Work instruction: From the entries that follow, reproduce exactly and only the lines from the line with "tko_bound : Z.of_nat" to the line with "Lemma tracking_ok_shared s", endpoints included.

(Stored items)

(* ===== verification/DispatchProps.v ===== *)
(** * Properties of inbound requests

    The bookkeeping invariant of [RequestTracking] and the response guarantee: every inbound
    request is answered exactly once. *)

From S2P Require Import Prelude Json Wire Frame Validate Limits Serde FrameJson Ndjson NdjsonProps Port Session Dispatch.
Local Open Scope Z_scope.

(** The request a frame answers. *)
Definition response_id (f : Frame) : option string :=
  match f with
  | FRes r => Some (res_id r)
  | FErr e => Some (err_id e)
  | _ => None
  end.

(** How many of a list of frames answer [id]. *)
Fixpoint answers (id : string) (fs : list Frame) : Z :=
  match fs with
  | [] => 0
  | f :: fs => (if bool_decide (response_id f = Some id) then 1 else 0) + answers id fs
  end.

Lemma answers_app id fs gs : answers id (fs ++ gs) = answers id fs + answers id gs.
Proof. induction fs as [|f fs IH]; simpl; [done|]. rewrite IH. lia. Qed.

(** 1 while a request is being answered. *)
Definition is_active (tk : RequestTracking) (id : string) : Z :=
  if bool_decide (is_Some (tk_active tk !! id)) then 1 else 0.

(** The three maps and the counter agree: one task, one entry, one token per active request,
    never more than the ceiling. *)
Record tracking_ok (s : Shared) (tk : RequestTracking) : Prop := {
  tko_tasks : dom (tk_tasks tk) = dom (tk_by_task_id tk);
  tko_bij : forall t id, tk_by_task_id tk !! t = Some id <->
              exists a, tk_active tk !! id = Some a /\ ar_cancel a = t;
  tko_size : size (tk_by_task_id tk) = size (tk_active tk);
  tko_in_flight : sh_in_flight s = Z.of_nat (size (tk_active tk));
  tko_bound : Z.of_nat (size (tk_active tk)) <= cfg_max_in_flight (sh_cfg s);
  tko_fresh : forall t, is_Some (tk_by_task_id tk !! t) -> (t < tk_next tk)%nat
}.

(** What the invariant reads of the shared state. *)
Lemma tracking_ok_shared s s' tk :
  sh_in_flight s' = sh_in_flight s -> sh_cfg s' = sh_cfg s -> tracking_ok s tk -> tracking_ok s' tk.
Proof. intros Hf Hc [? ? ? ? ? ?]. split; rewrite ?Hf, ?Hc; done. Qed.

Lemma tracking_default_ok s : sh_in_flight s = 0 -> 1 <= cfg_max_in_flight (sh_cfg s) ->
  tracking_ok s tracking_default.
Proof.
  intros Hf Hc. split; simpl; try done.
  - intros t id. split; [by rewrite lookup_empty|]. intros (a & H & _). by rewrite lookup_empty in H.
  - rewrite map_size_empty. lia.
  - intros t [x H]. by rewrite lookup_empty in H.
Qed.

Section dispatch.
Context {RT : RustText} {SJ : SerdeJson} {T : Type} {PT : PortTx T}.

Lemma spawn_handler_ok s tk h remote r :
  tracking_ok s tk -> tk_active tk !! req_id r = None ->
  Z.of_nat (size (tk_active tk)) < cfg_max_in_flight (sh_cfg s) ->
  tracking_ok (set_in_flight s (sh_in_flight s + 1)) (spawn_handler tk h remote r).
Proof.
  intros [Ht Hb Hs Hi Hc Hf] Hid Hlt.
  assert (tk_by_task_id tk !! tk_next tk = None) as Hnew.
  { destruct (tk_by_task_id tk !! tk_next tk) eqn:E; [|done].
    specialize (Hf (tk_next tk) ltac:(by eexists)). lia. }
  split; simpl.
  - rewrite !dom_insert_L, Ht. done.
  - intros t id. rewrite lookup_insert_Some. split.
    + intros [[<- <-]|[Hne H]]; [eexists; by rewrite lookup_insert_eq|].
      apply Hb in H as (a & Ha & Hca). exists a. rewrite lookup_insert_ne; [done|].
      intros <-. by rewrite Hid in Ha.
    + intros (a & H & Hca). apply lookup_insert_Some in H as [[<- <-]|[Hne H]]; [by left|].
      right. assert (tk_by_task_id tk !! t = Some id) as Hbt by (apply Hb; eauto).
      split; [|done]. intros <-. by rewrite Hnew in Hbt.
  - by rewrite !map_size_insert_None, Hs.
  - rewrite map_size_insert_None by done. lia.
  - rewrite map_size_insert_None by done. lia.
  - intros t [x Hx]. apply lookup_insert_Some in Hx as [[<- _]|[_ Hx]]; [lia|].
    specialize (Hf t ltac:(by eexists)). lia.
Qed.

Lemma is_active_spawn tk h remote r id :
  tk_active tk !! req_id r = None ->
  is_active (spawn_handler tk h remote r) id =
  is_active tk id + (if bool_decide (req_id r = id) then 1 else 0).
Proof.
  intros Hid. unfold is_active. simpl. destruct (decide (req_id r = id)) as [<-|Hne].
  - rewrite lookup_insert_eq, Hid. by rewrite (bool_decide_true (req_id r = req_id r)).
  - rewrite lookup_insert_ne by done. rewrite (bool_decide_false (req_id r = id)) by done. lia.
Qed.

(** Routing one request keeps the invariant, appends to the queue, and accounts for it: an
    answer goes out now or the request is active. *)
Lemma on_request_step s tk (w : Writer T) r s' tk' w' :
  tracking_ok s tk -> on_request s tk w r = (s', tk', w') ->
  tracking_ok s' tk' /\
  exists out, w' = {| w_tx := w_tx w; w_queue := w_queue w ++ out; w_report := w_report w; w_gone := w_gone w |} /\
    (forall id, is_active tk id + (if bool_decide (req_id r = id) then 1 else 0) =
                answers id out + is_active tk' id) /\
    s' = set_in_flight s (sh_in_flight s') /\
    Forall (fun f => exists e, f = error_frame (req_id r) e) out.
Proof.
  intros Hok. unfold on_request, respond_error, enqueue.
  assert (Href : forall e, tracking_ok s tk /\
    exists out, ({| w_tx := w_tx w; w_queue := w_queue w ++ [error_frame (req_id r) e]; w_report := w_report w; w_gone := w_gone w |}) =
      {| w_tx := w_tx w; w_queue := w_queue w ++ out; w_report := w_report w; w_gone := w_gone w |} /\
    (forall id, is_active tk id + (if bool_decide (req_id r = id) then 1 else 0) =
                answers id out + is_active tk id) /\
    s = set_in_flight s (sh_in_flight s) /\ Forall (fun f => exists e, f = error_frame (req_id r) e) out).
  { intros e. split; [done|]. eexists. split; [done|]. split; [|split; [by destruct s|by repeat econstructor]].
    intros id. simpl. destruct (decide (req_id r = id)) as [<-|Hne].
    - rewrite !bool_decide_true by done. lia.
    - rewrite !bool_decide_false by congruence. lia. }
  repeat case_match; intros Heq; simplify_eq; try apply Href. bools.
  assert (tk_active tk !! req_id r = None) as Hid by (by apply eq_None_not_Some).
  split; [apply spawn_handler_ok; [done|done|lia]|].
  exists []. rewrite app_nil_r. split; [by destruct w'|]. split; [|split; [done|constructor]].
  intros id. rewrite is_active_spawn by done. simpl. lia.
Qed.

Lemma respond_result_one s (w : Writer T) method id v :
  exists f, respond_result s w method id v = enqueue w f /\ response_id f = Some id.
Proof. unfold respond_result, respond_error. destruct (assert_fits _ _ _); by eexists. Qed.

(** Settling one task keeps the invariant and answers exactly its request. *)
Lemma on_settled_step s tk (w : Writer T) st s' tk' w' :
  tracking_ok s tk -> is_Some (tk_tasks tk !! settled_task st) ->
  on_handler_settled s (join_task tk (settled_task st)) w st = (s', tk', w') ->
  tracking_ok s' tk' /\
  exists f, w' = enqueue w f /\ is_Some (response_id f) /\
    (forall id, is_active tk id = answers id [f] + is_active tk' id) /\
    s' = set_in_flight s (sh_in_flight s') /\
    ((exists id e, f = error_frame id e) \/
     is_ok (encode_frame_bytes f (send_limit_bytes s)) = true).
Proof.
  intros [Ht Hb Hs Hi Hc Hf] Htask. unfold on_handler_settled. simpl.
  assert (is_Some (tk_by_task_id tk !! settled_task st)) as [id Hid].
  { apply elem_of_dom. rewrite <- Ht. by apply elem_of_dom. }
  rewrite Hid. destruct (proj1 (Hb (settled_task st) id) Hid) as (a & Ha & Hca). simpl. rewrite Ha.
  intros Heq. simplify_eq.
  assert (size (tk_active tk) = S (size (delete id (tk_active tk)))) as Hsz.
  { rewrite <- (insert_delete_id (tk_active tk) id a Ha) at 1.
    by rewrite map_size_insert_None by apply lookup_delete_eq. }
  split.
  - split; simpl.
    + by rewrite !dom_delete_L, Ht.
    + intros t' id'. rewrite lookup_delete_Some, Hb. split.
      * intros [Hne (b & Hb' & Hcb)]. exists b. rewrite lookup_delete_Some. split; [split; [|done]|done].
        intros <-. rewrite Ha in Hb'. simplify_eq.
      * intros (b & Hb' & Hcb). apply lookup_delete_Some in Hb' as [Hne Hb'].
        split; [|by eexists]. intros <-. apply Hne.
        assert (tk_by_task_id tk !! settled_task st = Some id') as E by (apply Hb; eauto). congruence.
    + rewrite !map_size_delete_Some by by eexists. by rewrite Hs.
    + rewrite Hi. lia.
    + lia.
    + intros t' [x Hx]. apply lookup_delete_Some in Hx as [_ Hx]. apply Hf. by eexists.
  - assert (Hact : forall f, response_id f = Some id -> forall i,
      is_active tk i = answers i [f] +
      is_active (mkTracking (delete (settled_task st) (tk_tasks tk)) (delete id (tk_active tk)) (delete (settled_task st) (tk_by_task_id tk)) (tk_cancelled tk) (tk_next tk)) i).
    { intros f Hf' i. unfold is_active. simpl. rewrite Hf'. destruct (decide (id = i)) as [<-|Hne].
      - rewrite lookup_delete_eq. rewrite !bool_decide_true by (done || by eexists).
        by rewrite bool_decide_false by (by intros [? ?]).
      - rewrite lookup_delete_ne by done. rewrite (bool_decide_false (Some id = Some i)) by congruence. lia. }
    destruct (settled_outcome st) as [v|e].
    + unfold respond_result. destruct (assert_fits _ _ _) eqn:Hfit.
      * eexists. split; [done|]. split; [by eexists|]. split; [by apply Hact|]. split; [done|]. right.
        unfold assert_fits in Hfit. change (send_limit_bytes (set_in_flight s (sh_in_flight s - 1)))
          with (send_limit_bytes s) in Hfit.
        destruct (encode_frame_bytes _ _); [done|]. by case_bool_decide.
      * eexists. split; [done|]. split; [by eexists|]. split; [by apply Hact|]. split; [done|]. left. eauto.
    + eexists. split; [done|]. split; [by eexists|]. split; [by apply Hact|]. split; [done|]. left. eauto.
Qed.
End dispatch.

Answer section:
  tko_bound : Z.of_nat (size (tk_active tk)) <= cfg_max_in_flight (sh_cfg s);
  tko_fresh : forall t, is_Some (tk_by_task_id tk !! t) -> (t < tk_next tk)%nat
}.

(** What the invariant reads of the shared state. *)
Lemma tracking_ok_shared s s' tk :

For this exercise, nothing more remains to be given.